Climate data for Shawbury WMO ID: 03414; coordinates 52°47′41″N 2°39′53″W﻿ / ﻿52.79469°N 2.66473°W; elevation: 72 m (236 ft); 1991–2020 normals, extremes 1960–present
| Month | Jan | Feb | Mar | Apr | May | Jun | Jul | Aug | Sep | Oct | Nov | Dec | Year |
| Record high °C (°F) | 14.6 (58.3) | 17.4 (63.3) | 21.5 (70.7) | 25.2 (77.4) | 26.7 (80.1) | 31.2 (88.2) | 35.7 (96.3) | 34.9 (94.8) | 29.6 (85.3) | 28.1 (82.6) | 18.4 (65.1) | 15.4 (59.7) | 35.7 (96.3) |
| Mean daily maximum °C (°F) | 7.5 (45.5) | 8.1 (46.6) | 10.3 (50.5) | 13.2 (55.8) | 16.3 (61.3) | 19.1 (66.4) | 21.1 (70.0) | 20.7 (69.3) | 18.1 (64.6) | 14.2 (57.6) | 10.3 (50.5) | 7.7 (45.9) | 13.9 (57.0) |
| Daily mean °C (°F) | 4.3 (39.7) | 4.6 (40.3) | 6.3 (43.3) | 8.6 (47.5) | 11.5 (52.7) | 14.4 (57.9) | 16.3 (61.3) | 16.0 (60.8) | 13.7 (56.7) | 10.4 (50.7) | 6.9 (44.4) | 4.5 (40.1) | 9.8 (49.6) |
| Mean daily minimum °C (°F) | 1.2 (34.2) | 1.2 (34.2) | 2.3 (36.1) | 3.9 (39.0) | 6.8 (44.2) | 9.6 (49.3) | 11.5 (52.7) | 11.4 (52.5) | 9.3 (48.7) | 6.6 (43.9) | 3.5 (38.3) | 1.3 (34.3) | 5.7 (42.3) |
| Record low °C (°F) | −21.4 (−6.5) | −12.9 (8.8) | −12.2 (10.0) | −5.9 (21.4) | −3.3 (26.1) | −0.5 (31.1) | 2.5 (36.5) | 0.8 (33.4) | −2.5 (27.5) | −5.9 (21.4) | −12.5 (9.5) | −25.2 (−13.4) | −25.2 (−13.4) |
| Average precipitation mm (inches) | 57.4 (2.26) | 43.3 (1.70) | 43.4 (1.71) | 47.1 (1.85) | 53.6 (2.11) | 59.0 (2.32) | 57.6 (2.27) | 64.2 (2.53) | 61.1 (2.41) | 68.8 (2.71) | 60.8 (2.39) | 66.3 (2.61) | 682.5 (26.87) |
| Average snowfall mm (inches) | 26 (1.0) | 19 (0.7) | 3 (0.1) | 4 (0.2) | 0 (0) | 0 (0) | 0 (0) | 0 (0) | 0 (0) | 0 (0) | 1 (0.0) | 27 (1.1) | 80 (3.1) |
| Average precipitation days (≥ 1.0 mm) | 12.1 | 10.8 | 10.2 | 10.4 | 10.0 | 10.1 | 10.5 | 10.5 | 10.0 | 11.3 | 12.5 | 13.1 | 131.6 |
| Average snowy days | 3.0 | 2.9 | 1.1 | 0.3 | 0.0 | 0.0 | 0.0 | 0.0 | 0.0 | 0.0 | 0.2 | 1.6 | 9.1 |
| Average relative humidity (%) | 90 | 87 | 84 | 83 | 82 | 84 | 83 | 83 | 86 | 88 | 90 | 90 | 86 |
| Mean monthly sunshine hours | 52.8 | 74.9 | 114.6 | 158.1 | 194.9 | 187.5 | 193.3 | 168.0 | 134.7 | 97.5 | 61.8 | 49.9 | 1,487.8 |
| Mean daily daylight hours | 8.3 | 9.9 | 11.9 | 14.0 | 15.8 | 16.8 | 16.3 | 14.7 | 12.7 | 10.6 | 8.7 | 7.7 | 12.3 |
| Average ultraviolet index | 2 | 2 | 2 | 3 | 4 | 4 | 4 | 4 | 3 | 3 | 2 | 2 | 3 |
Source 1: Met Office European Climate Assessment and Dataset
Source 2: WeatherAtlas

==Governance==
An electoral ward in the same name exists.
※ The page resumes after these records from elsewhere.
Lemma pull_memory limit feed fuel key options n l :
  serves limit n feed -> ascending feed -> plo_page_limit options = limit -> plo_max_pages options = None ->
  let rest := feed_after feed (cursor_of (l_view l)) in
  (length rest < fuel)%nat ->
  exists l' pages, progress (l_view l) rest (l_view l') /\ stored_exactly (l_view l) rest (l_view l')
    /\ only_objects (l_view l) (l_view l')
    /\ cursor_of (l_view l') = default (cursor_of (l_view l)) (ch_server_seq <$> last rest)
    /\ Pull.pull_remote_changes fuel key options (mkWorld n l)
       = (match Pull.decrypt_all key rest with
          | Ok items => Ok (Some (mkPullReport pages (length rest) (length rest) (cursor_of (l_view l))
              (cursor_of (l_view l')) (match key with Some _ => true | None => false end) items))
          | Err e => Err (PuE_Core e)
          end, mkWorld n l').
Proof using Type.
  intros Hserve Hasc Hlim Hmax rest Hfuel.
  destruct (pull_loop_memory limit feed n options fuel l 0 [] Hserve Hasc Hlim Hmax Hfuel)
    as (pages & l1 & Hrun & Hpg & Hst & Hcur). fold rest in Hrun, Hpg, Hst, Hcur.
  assert (on_local (Net := Net) PuE_Cursor Cursor.current_cursor (mkWorld n l) = (Ok (cursor_of (l_view l)), mkWorld n l))
    as Hcc by (by destruct l).
  cbn [app] in Hrun.
  destruct (ignore (E' := PullError) (on_local (Net := Net) PuE_Cursor Cursor.record_sync_success) (mkWorld n l1))
    as [[[]|?] [n2 l2]] eqn:Hrec; [|done].
  assert (n2 = n /\ mem_objects (l_view l2) = mem_objects (l_view l1) /\ cursor_of (l_view l2) = cursor_of (l_view l1))
    as (-> & Ho & Hc) by (by injection Hrec as <- <-).
  assert (Pull.pull_remote_changes fuel key options (mkWorld n l)
       = (match Pull.decrypt_all key rest with
          | Ok items => Ok (Some (mkPullReport pages (length rest) (length rest) (cursor_of (l_view l))
              (cursor_of (l_view l2)) (match key with Some _ => true | None => false end) items))
          | Err e => Err (PuE_Core e)
          end, mkWorld n l2)) as Hall.
  { unfold Pull.pull_remote_changes.
    rewrite (run_bind_ok _ _ _ _ _ Hcc), (run_bind_ok _ _ _ _ _ Hrun), (run_bind_ok _ _ _ _ _ Hrec), Hc.
    by destruct (Pull.decrypt_all key rest). }
  exists l2, pages. split_and!; [by eapply progress_state|by eapply stored_exactly_same| |congruence|exact Hall].
  pose proof (wp_pull_objects fuel key options (mkWorld n l)) as Ho2. unfold wp in Ho2. by rewrite Hall in Ho2.
Qed.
This ward covers much of the surrounding area with a total ward population as taken at the 2011 Census of 4,666.

==Landmarks==
There has been a church on the same site since at least the 12th century, although the present Church of England parish church of St Mary the Virgin is not from that date. Many air force personnel from RAF Shawbury, an air station founded in 1917, are buried in the churchyard, which contains 32 Commonwealth War Graves, 3 from World War I and 29 from World War II, besides 7 Polish Air Force personnel from the latter war.
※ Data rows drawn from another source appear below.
Lemma from_wire v id i t nb cb extra :
  (v <= u32_max)%N -> (i <= u32_max)%N -> (t <= u32_max)%N ->
  (N.of_nat (String.length id) <= u16_max)%N -> utf8_valid id = true ->
  String.length nb = 24 -> (N.of_nat (String.length cb) <= u32_max)%N ->
  Chunk.from_bytes (Chunk.wire v id i t nb cb +:+ extra)
  = Ok (mkChunk v id i t (b64_encode nb) (b64_encode cb)).
Proof using Type.
  intros Hv Hi Ht Hid Hutf Hnb Hcb. unfold u16_max in *.
  assert (Chunk.wire v id i t nb cb +:+ extra = wire_bytes v id i t nb cb extra) as ->.
  { unfold Chunk.wire, wire_bytes. rewrite !N.mod_small by (unfold u32_max in *; lia). by rewrite !str_app_assoc. }
  destruct (wire_slices v id i t nb cb extra Hnb) as (Hlen & S1 & S2 & S3 & S4 & S5 & S6 & S7 & S8 & S9).
  set (bytes := wire_bytes v id i t nb cb extra) in *.
  clearbody bytes. unfold Chunk.from_bytes. cbv zeta. rewrite Hlen, S1, S2, S3.
  rewrite be_value_bytes by (change (256 ^ N.of_nat 2)%N with 65536%N; lia). rewrite Nat2N.id, S4, S5, S6, S7, S8.
  rewrite !be_value_4, Nat2N.id, S9 by done. rewrite Hutf, bool_decide_eq_true_2 by done. cbn [negb].
  by rewrite !(proj2 (Nat.ltb_ge _ _)) by lia.
Qed.
(** What [from_bytes] accepted starts with the bytes of its result. *)
Lemma from_bytes_inv bytes c :
  Chunk.from_bytes bytes = Ok c ->
  exists nb cb extra, c = mkChunk (be_value (slice 4 4 bytes)) (ck_attachment_id c) (ck_chunk_index c)
      (ck_total_chunks c) (b64_encode nb) (b64_encode cb)
    /\ String.length nb = 24 /\ (N.of_nat (String.length cb) <= u32_max)%N
    /\ (ck_version c <= u32_max)%N /\ (ck_chunk_index c <= u32_max)%N /\ (ck_total_chunks c <= u32_max)%N
    /\ (N.of_nat (String.length (ck_attachment_id c)) <= u16_max)%N /\ utf8_valid (ck_attachment_id c) = true
    /\ bytes = wire_bytes (ck_version c) (ck_attachment_id c) (ck_chunk_index c) (ck_total_chunks c) nb cb extra.
Proof using Type.
  unfold Chunk.from_bytes. cbv zeta. set (id_len := N.to_nat (be_value (slice 8 2 bytes))).
  destruct (Nat.ltb_spec (String.length bytes) 46) as [|H1']; [done|].
  destruct (bool_decide_reflect (slice 0 4 bytes = CHUNK_BINARY_MAGIC)) as [Hmag|]; [|done]. cbn [negb].
  destruct (Nat.ltb_spec (String.length bytes) (10 + id_len + 8 + 24 + 4)) as [|H2']; [done|].
  destruct (utf8_valid (slice 10 id_len bytes)) eqn:Hutf; [|done]. cbn [negb].
  set (ct_len := N.to_nat (be_value (slice (10 + id_len + 4 + 4 + 24) 4 bytes))).
  destruct (Nat.ltb_spec (String.length bytes) (10 + id_len + 4 + 4 + 24 + 4 + ct_len)) as [|H3']; [done|].
  intros [= <-]. cbn [ck_version ck_attachment_id ck_chunk_index ck_total_chunks].
  assert (forall off, (off + 4 <= String.length bytes)%nat -> (be_value (slice off 4 bytes) <= u32_max)%N) as H4'.
  { intros off Hle. pose proof (be_value_lt (slice off 4 bytes)) as Hlt. rewrite length_slice in Hlt by done.
    change (256 ^ N.of_nat 4)%N with 4294967296%N in Hlt. unfold u32_max. lia. }
  assert (String.length (slice 10 id_len bytes) = id_len) as Hid by (apply length_slice; lia).
  pose proof (be_value_lt (slice 8 2 bytes)) as H2b. rewrite length_slice in H2b by lia.
  change (256 ^ N.of_nat 2)%N with 65536%N in H2b.
  eexists (slice (10 + id_len + 4 + 4) 24 bytes), (slice (10 + id_len + 4 + 4 + 24 + 4) ct_len bytes),
    (str_drop (10 + id_len + 4 + 4 + 24 + 4 + ct_len) bytes).
  assert (String.length (slice (10 + id_len + 4 + 4 + 24 + 4) ct_len bytes) = ct_len) as Hct by (by apply length_slice).
  split_and!; [done|apply length_slice; lia| |apply H4'; lia..| |done|].
  - rewrite Hct. unfold ct_len. rewrite N2Nat.id. apply H4'. lia.
  - rewrite Hid. unfold id_len, u16_max. rewrite N2Nat.id. lia.
  - unfold wire_bytes. rewrite Hid, Hct. unfold ct_len at 1. unfold id_len at 1. rewrite !N2Nat.id.
    assert (forall off len, off + len <= String.length bytes ->
      be_bytes len (be_value (slice off len bytes)) = slice off len bytes) as Hbe.
    { intros off len Hle. rewrite <- (length_slice off len bytes Hle) at 1. apply be_bytes_value. }
    rewrite !Hbe, <- Hmag by lia.
    transitivity (str_drop 0 bytes); [done|].
    rewrite (slice_split 0 4) by lia. f_equal. rewrite (slice_split (0 + 4) 4) by lia. f_equal.
    rewrite (slice_split (0 + 4 + 4) 2) by lia. f_equal. rewrite (slice_split (0 + 4 + 4 + 2) id_len) by lia. f_equal.
    change (0 + 4 + 4 + 2) with 10. rewrite (slice_split (10 + id_len) 4) by lia. f_equal.
    rewrite (slice_split (10 + id_len + 4) 4) by lia. f_equal. rewrite (slice_split (10 + id_len + 4 + 4) 24) by lia. f_equal.
    rewrite (slice_split (10 + id_len + 4 + 4 + 24) 4) by lia. f_equal. by rewrite (slice_split _ ct_len) by lia.
Qed.
Lemma to_bytes_wire c : chunk_fits c ->
  exists nb cb, ck_nonce c = b64_encode nb /\ ck_ciphertext c = b64_encode cb /\ String.length nb = 24
    /\ (N.of_nat (String.length cb) <= u32_max)%N
    /\ Chunk.to_bytes c = Ok (Chunk.wire (ck_version c) (ck_attachment_id c) (ck_chunk_index c) (ck_total_chunks c) nb cb).
Proof using Type*.
  intros [_ _ _ _ _ (nb & Hn & Hnb) (cb & Hc & Hcb)]. exists nb, cb. split_and!; [done..|].
  unfold Chunk.to_bytes. rewrite Hn, Hc, b64_decode_to_roundtrip, b64_roundtrip by lia. done.
Qed.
The village is home to RAF Shawbury, a helicopter airfield for the Royal Air Force of the United Kingdom and home of the tri-services Defence Helicopter Flying School and air traffic control training.

==Notable people==
- Thomas Charles (1755-1814), later Calvinistic Methodist minister and founder of the British and Foreign Bible Society, worked in Shawbury in 1783-84 as assistant to then rector, friend John Mayor
- William Hazledine (born Shawbury 1763–1840) an English ironmaster, he was a pioneer in casting structural ironwork, most notably for canal aqueducts and early suspension bridges
- Lieutenant-General Sir Richard Butler (1870-1935 in Shawbury) a British Army general during WW1, lived in retirement at Roden Lodge where he died.

==Bus service==
Shawbury is served by the 64 route, operated by Arriva Midlands North, which runs between Shrewsbury and Market Drayton.

==Sport==
Shawbury's football club is Shawbury United F.C.